Malaysian minister says invest in youth

Syed Saddiq Syed Abdul Rahman, Malaysia's youth and sports minister, stresses the importance of including young people in the decision-making process to foster stronger democratic values and positive political change. (Photo by Wichan Charoenkiatpakul)
Syed Saddiq Syed Abdul Rahman, Malaysia's youth and sports minister, stresses the importance of including young people in the decision-making process to foster stronger democratic values and positive political change. (Photo by Wichan Charoenkiatpakul)

To empower inclusive institutions in Asia for the next five years it is important to invest in young people so they are well educated and can get at least an entry-level job, while also recognising their potential for early promotion, said Syed Saddiq Syed Abdul Rahman, Malaysia's youth and sports minister and the youngest cabinet minister in Asia.

"Just because they are young does not mean they are immature and inexperienced or that their capability should be trivialised," he told attendees at Wednesday's Bangkok Post international forum.

"I believe that in the next 20 years, countries which recognise the potential of young people, elevate them and open doors for opportunities, they will be the ones who will succeed the most."

There is much more work to be done in this regard, he said, citing Forbes' list of the world's top 100 companies. It shows that many of the firms on the list have chairmen or CEOs aged 45 or younger, but the same trend is not pronounced in Asia, he added.

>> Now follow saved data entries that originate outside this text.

(** C3: A SUBSCRIBE or an UNSUBSCRIBE that is queued with both callbacks of the
    version of its client is never lost and never answered twice: over any run of
    the steps of the sending and receiving threads, of the calls of the application
    but the creation of a client, and of the ends of writes, in which the client does
    not connect with another version and no other command is ever given the address
    of this one, exactly one of the two holds, that the command still waits and that
    one of its callbacks has been called, once; after the client is destroyed, it
    has been.  (A client that is created restores its commands, which may remove the
    first one of the list; a write that ends is compared by address with a command
    that may have been freed: [written_at_the_place].) *)
Theorem requests_answered bw cur now signal a m r (w w1 w2 : world) res ev1 ev :
  ledger_ok w → pending_known w → structs w !! a = Some m → both_callbacks (MQTTVersion (link m)) r →
  (∃ topics, MQTTAsync_subscribeMany bw cur now signal (Some a) topics (Some r) w = Some (res, w1, ev1)) ∨
  (∃ topics, MQTTAsync_unsubscribeMany bw cur now signal (Some a) topics (Some r) w = Some (res, w1, ev1)) →
  (next_alloc w < next_alloc w1)%positive →
  version_kept a (MQTTVersion (link m)) → own_place (next_alloc w) place → run w1 ev w2 →
  (weight (next_alloc w) w2 + answers (next_alloc w) ev = 1)%nat ∧
  (structs w2 !! a = None → answers (next_alloc w) ev = 1%nat).
Proof.
  intros Hok Hp Hm Hr Hcall Hn Hv Hown Hrun.
  assert (request (next_alloc w) a (MQTTVersion (link m)) w1 ∧ weight (next_alloc w) w1 = 1%nat) as [Hreq H1].
  { destruct Hcall as [[t E]|[t E]]; [by eapply subscribe_born|by eapply unsubscribe_born]. }
  apply (run_moves (next_alloc w) a (MQTTVersion (link m))) in Hrun as (_ & Hle & H). destruct (H Hv Hown Hreq) as [Hreq2 Hge].
  assert (fresh (next_alloc w) w1 w2 = 0%nat) as Hf by (unfold fresh; rewrite decide_False by lia; done).
  assert (Heq : (weight (next_alloc w) w2 + answers (next_alloc w) ev = 1)%nat) by lia.
  split; [done|]. intros Hnone. apply request_gone in Hreq2; [lia|done].
Qed.
End Runs.

(** ** Witness: a subscription, from the request to its answer *)

Definition sample_link : world (S := mem_store) (T := socket_net) :=
  mkWorld {[ 1%positive := sample_async 0 None ]} [1%positive] [] sample_shared [] 10 (mkClocks 0 0 5).
Definition sample_response : responseOptions :=
  mkResponse 1 None None (Some 7) (Some 8) 0 0 MQTTProperties_initializer MQTTSubscribe_options_initializer 0 [].
Definition sample_suback : packet :=
  PSuback (mkSuback (mkHeader SUBACK 0 0 0) 1 5 (Some MQTTProperties_initializer) (Some [0])).

Lemma sample_link_ok : ledger_ok sample_link.
Proof. intros y. split; [apply Nat.le_0_1|]. reflexivity. Qed.

Lemma sample_run : ∃ ev w', run (λ _ _, True) (λ p, p) sample_link ev w' ∧ answers 10 ev = 1%nat ∧ weight 10 w' = 0%nat.
Proof.
  eexists _, _. split.
  - eapply run_cons; [apply (op_subscribe _ _ None (λ _, None) 1000 0 (Some 1%positive) [(Some (bs "hall/+"), 1)] (Some sample_response))
                     |vm_compute; reflexivity|].
    eapply run_cons; [apply (op_process _ _ None None (λ _, None) 1000 0 None (mkAnswers 0 0 0 0) 0 0)|vm_compute; reflexivity|].
    eapply run_cons; [apply (op_received _ _ None (λ _, None) (λ _ _, true) 1000 0 3 (Some sample_suback) 0)|vm_compute; reflexivity|].
    apply run_nil.
  - split; vm_compute; reflexivity.
Qed.

Lemma answered_at_most_once_witness :
  ledger_ok sample_link ∧
  ∃ ev w', run (λ _ _, True) (λ p, p) sample_link ev w' ∧ answers 10 ev = 1%nat ∧ ∀ y, (weight y w' + answers y ev ≤ 1)%nat.
Proof.
  split; [apply sample_link_ok|]. destruct sample_run as (ev & w' & Hr & Ha & _). exists ev, w'.
  split; [done|]. split; [done|]. intros y. exact (proj1 (proj2 (answered_at_most_once _ _ _ _ _ sample_link_ok Hr)) y).
Defined.

Lemma sample_link_pending : pending_known sample_link.
Proof.
  intros b m p. cbn. intros [-> <-]%lookup_singleton_Some. by cbn.
Qed.

(** The subscription is answered by its SUBACK, then the client is destroyed. *)
Definition sample_call := MQTTAsync_subscribeMany None (λ _, None) 1000 0 (Some 1%positive) [(Some (bs "hall/+"), 1)]
  (Some sample_response) sample_link.
Lemma sample_life : ∃ res w1 ev1 ev w2, sample_call = Some (res, w1, ev1) ∧ (10 < next_alloc w1)%positive ∧
  run (asks_version 1 5) (λ p, p) w1 ev w2 ∧ structs w2 !! 1%positive = None.
Proof.
  do 5 eexists. split; [vm_compute; reflexivity|]. split; [vm_compute; reflexivity|]. split.
  - eapply run_cons; [apply (op_process _ _ None None (λ _, None) 1000 0 None (mkAnswers 0 0 0 0) 0 0)|vm_compute; reflexivity|].
    eapply run_cons; [apply (op_received _ _ None (λ _, None) (λ _ _, true) 1000 0 3 (Some sample_suback) 0)|vm_compute; reflexivity|].
    eapply run_cons; [apply (op_destroy _ _ 1000 1)|vm_compute; reflexivity|]. apply run_nil.
  - vm_compute. reflexivity.
Qed.

Lemma requests_answered_witness :
  ∃ res w1 ev1 ev w2, sample_call = Some (res, w1, ev1) ∧ run (asks_version 1 5) (λ p, p) w1 ev w2 ∧
    structs w2 !! 1%positive = None ∧ answers 10 ev = 1%nat.
Proof.
  destruct sample_life as (res & w1 & ev1 & ev & w2 & Hc & Hn & Hr & Hd). exists res, w1, ev1, ev, w2.
  split; [done|]. split; [done|]. split; [done|].
  refine (proj2 (requests_answered (asks_version 1 5) (λ p, p) None (λ _, None) 1000 0 1 (sample_async 0 None) sample_response
    sample_link w1 w2 res ev1 ev sample_link_ok sample_link_pending eq_refl _ (or_introl (ex_intro _ _ Hc)) Hn _ _ Hr) Hd).
  - split; by eexists.
  - intros b o H. exact H.
  - intros p H. exact H.
Defined.

(** A PUBLISH whose write failed was freed, and a SUBSCRIBE was allocated at its place:
    the end of a write removes it, and neither of its callbacks is called. *)
Definition waits_at (p : positive) : MQTTAsyncs mem_store :=
  with_pending (with_responses (sample_async 0 None) [mkQueued 11 (mkCommand None None (Some 7) (Some 8) 3 0 0 MQTTProperties_initializer
    (DSubscribe [] [] [] [])) 1 0 false None]) (Some p).
Example written_at_the_place :
  complete_response (λ _, 1%positive) 10 1 (waits_at 10) = ([], with_responses (waits_at 10) []) ∧
  complete_response (λ p, p) 10 1 (waits_at 10) = ([], waits_at 10).
Proof. split; vm_compute; reflexivity. Qed.
End AsyncLedger.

"In Asean and Asia today, for us to identify a board member who is younger than 40 is almost impossible," Mr Syed Saddiq said. "This is true despite the fact that there are talented people who have succeeded and can bring a unique added value to the respective country."

He said it is vital to raise the level of political participation among young people and the private sector could play a key role.

Mr Syed Saddiq and Malaysia's ruling party, Pakatan Harapan, are now campaigning for more youth representatives at all levels of government. The minimum age for a village chief was recently lowered from 40 to 21.

Inclusive institutions are "often defined by the private sector, by the corporate world in which equity, wealth and power lies therein", he said, adding that Malaysia would incentivise private firms to employ at least one youth representative on their board.

In order to "future-proof Asean", suitable environments must be created to build, train and prepare the leaders of tomorrow, starting today, the youth minister said.

"If we are able to do that, the challenges our respective countries will confront will be challenges we can break down together," he said.

"This is because not only will we have experienced leadership, but at the same time, we will have youth leaders who are ready to take over, and [leaders] who have been trained today to make sure whatever storm we face in the future will be storms we can power through together."

Mr Syed Saddiq, who lost his job as a lecturer for speaking up against corruption during the administration of former prime minister Najib Razak, said young people will provide the energy to power democratic development.

They played a big role in the recent political developments in Malaysia, he added.

"It was young people who queued up early in the morning to cast their ballot [in the May 9 poll that saw Prime Minister Mahathir Mohamad re-elected in his early 90s]," he said.

"It was young people who posted comments on social media to show they are part of that change, and the ones who turned to Facebook when mainstream media was largely monopolised."

In politically sensitive environments, it is generally more prudent to engage young people in debate and the decision-making process rather than trying to "suppress and trivialise" them, he said.

"Acknowledge the role that young people play," he said. "You will not only escape the backlash ... [but] can channel their energy" for nation building.